Provided material Start Marker

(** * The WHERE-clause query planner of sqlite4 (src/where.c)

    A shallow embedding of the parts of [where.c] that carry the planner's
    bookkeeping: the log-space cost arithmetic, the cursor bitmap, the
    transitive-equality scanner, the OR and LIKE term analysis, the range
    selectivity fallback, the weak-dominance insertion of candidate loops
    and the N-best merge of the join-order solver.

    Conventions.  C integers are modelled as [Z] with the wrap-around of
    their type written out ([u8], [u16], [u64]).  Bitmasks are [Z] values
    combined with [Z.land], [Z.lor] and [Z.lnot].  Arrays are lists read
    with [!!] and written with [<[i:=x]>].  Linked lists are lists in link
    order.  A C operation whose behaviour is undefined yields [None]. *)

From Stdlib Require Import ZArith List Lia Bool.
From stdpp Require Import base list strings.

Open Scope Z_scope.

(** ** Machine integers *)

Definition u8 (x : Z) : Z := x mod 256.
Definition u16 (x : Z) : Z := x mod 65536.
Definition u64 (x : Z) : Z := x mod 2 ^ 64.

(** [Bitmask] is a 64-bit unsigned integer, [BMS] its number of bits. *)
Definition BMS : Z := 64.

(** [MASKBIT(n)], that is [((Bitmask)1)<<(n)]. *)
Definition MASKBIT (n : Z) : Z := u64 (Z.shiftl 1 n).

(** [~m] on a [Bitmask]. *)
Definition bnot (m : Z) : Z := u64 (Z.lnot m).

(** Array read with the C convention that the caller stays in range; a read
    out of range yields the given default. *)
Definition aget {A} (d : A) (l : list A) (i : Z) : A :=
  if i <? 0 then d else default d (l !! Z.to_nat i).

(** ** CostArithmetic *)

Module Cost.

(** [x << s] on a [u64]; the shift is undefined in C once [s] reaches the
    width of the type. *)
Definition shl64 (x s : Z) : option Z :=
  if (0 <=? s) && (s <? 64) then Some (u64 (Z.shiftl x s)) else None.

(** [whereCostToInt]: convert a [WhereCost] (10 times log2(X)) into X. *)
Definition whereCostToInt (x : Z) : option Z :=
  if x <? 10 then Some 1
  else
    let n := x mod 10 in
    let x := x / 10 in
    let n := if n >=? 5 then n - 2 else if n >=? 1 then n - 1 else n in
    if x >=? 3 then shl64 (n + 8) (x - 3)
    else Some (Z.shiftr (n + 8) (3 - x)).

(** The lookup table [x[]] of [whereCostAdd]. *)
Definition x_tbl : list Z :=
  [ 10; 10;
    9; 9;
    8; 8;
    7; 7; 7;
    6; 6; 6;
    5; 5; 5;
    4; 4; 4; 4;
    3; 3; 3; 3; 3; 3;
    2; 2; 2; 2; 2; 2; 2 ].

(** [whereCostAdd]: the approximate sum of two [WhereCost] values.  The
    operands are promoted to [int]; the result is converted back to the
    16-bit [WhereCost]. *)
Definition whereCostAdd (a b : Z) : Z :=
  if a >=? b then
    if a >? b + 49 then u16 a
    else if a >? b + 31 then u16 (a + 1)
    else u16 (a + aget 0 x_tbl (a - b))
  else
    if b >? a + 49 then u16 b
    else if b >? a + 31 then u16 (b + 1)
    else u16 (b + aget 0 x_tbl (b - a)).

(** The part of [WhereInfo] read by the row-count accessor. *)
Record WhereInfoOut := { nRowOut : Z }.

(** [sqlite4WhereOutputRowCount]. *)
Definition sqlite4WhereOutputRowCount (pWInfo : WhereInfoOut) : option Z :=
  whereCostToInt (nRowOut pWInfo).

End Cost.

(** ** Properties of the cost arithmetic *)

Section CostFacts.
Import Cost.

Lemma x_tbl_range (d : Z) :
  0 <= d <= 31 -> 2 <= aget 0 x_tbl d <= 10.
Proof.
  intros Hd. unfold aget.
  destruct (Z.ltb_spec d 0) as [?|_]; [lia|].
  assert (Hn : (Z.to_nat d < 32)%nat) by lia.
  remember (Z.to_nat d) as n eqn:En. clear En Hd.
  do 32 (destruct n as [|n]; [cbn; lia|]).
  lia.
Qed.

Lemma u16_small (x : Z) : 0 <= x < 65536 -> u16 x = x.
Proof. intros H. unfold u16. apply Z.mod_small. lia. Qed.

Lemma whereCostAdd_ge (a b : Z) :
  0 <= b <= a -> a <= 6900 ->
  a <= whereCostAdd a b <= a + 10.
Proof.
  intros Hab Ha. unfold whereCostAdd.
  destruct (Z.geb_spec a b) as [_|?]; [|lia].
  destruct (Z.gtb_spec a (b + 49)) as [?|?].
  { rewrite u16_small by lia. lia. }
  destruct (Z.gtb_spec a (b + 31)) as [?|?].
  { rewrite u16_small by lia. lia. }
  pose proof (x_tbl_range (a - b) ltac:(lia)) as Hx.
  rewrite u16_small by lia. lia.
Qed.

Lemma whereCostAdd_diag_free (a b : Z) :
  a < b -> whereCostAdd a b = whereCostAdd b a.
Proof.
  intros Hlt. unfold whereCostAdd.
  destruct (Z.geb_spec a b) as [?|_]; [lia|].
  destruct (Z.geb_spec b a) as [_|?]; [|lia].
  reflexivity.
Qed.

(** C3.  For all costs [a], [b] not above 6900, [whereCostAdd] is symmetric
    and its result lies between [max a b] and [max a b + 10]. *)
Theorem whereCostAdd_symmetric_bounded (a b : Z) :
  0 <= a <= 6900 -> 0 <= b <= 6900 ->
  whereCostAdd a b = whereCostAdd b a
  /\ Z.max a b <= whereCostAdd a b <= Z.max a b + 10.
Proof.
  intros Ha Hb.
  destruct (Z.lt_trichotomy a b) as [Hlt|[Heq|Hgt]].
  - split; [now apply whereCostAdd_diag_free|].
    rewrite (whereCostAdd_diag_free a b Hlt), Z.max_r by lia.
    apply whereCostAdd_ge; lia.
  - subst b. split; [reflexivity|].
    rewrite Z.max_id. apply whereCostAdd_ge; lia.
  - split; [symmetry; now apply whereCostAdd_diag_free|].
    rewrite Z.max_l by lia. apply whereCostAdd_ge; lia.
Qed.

Provided material End Marker

> **Requirement**
Give back exactly the lines of the listing above that run from the line with "Lemma u16_small (x" to the line with "[whereCostAdd] is symmetric", inclusive.

> **Answer to the problem**
Lemma u16_small (x : Z) : 0 <= x < 65536 -> u16 x = x.
Proof. intros H. unfold u16. apply Z.mod_small. lia. Qed.

Lemma whereCostAdd_ge (a b : Z) :
  0 <= b <= a -> a <= 6900 ->
  a <= whereCostAdd a b <= a + 10.
Proof.
  intros Hab Ha. unfold whereCostAdd.
  destruct (Z.geb_spec a b) as [_|?]; [|lia].
  destruct (Z.gtb_spec a (b + 49)) as [?|?].
  { rewrite u16_small by lia. lia. }
  destruct (Z.gtb_spec a (b + 31)) as [?|?].
  { rewrite u16_small by lia. lia. }
  pose proof (x_tbl_range (a - b) ltac:(lia)) as Hx.
  rewrite u16_small by lia. lia.
Qed.

Lemma whereCostAdd_diag_free (a b : Z) :
  a < b -> whereCostAdd a b = whereCostAdd b a.
Proof.
  intros Hlt. unfold whereCostAdd.
  destruct (Z.geb_spec a b) as [?|_]; [lia|].
  destruct (Z.geb_spec b a) as [_|?]; [|lia].
  reflexivity.
Qed.

(** C3.  For all costs [a], [b] not above 6900, [whereCostAdd] is symmetric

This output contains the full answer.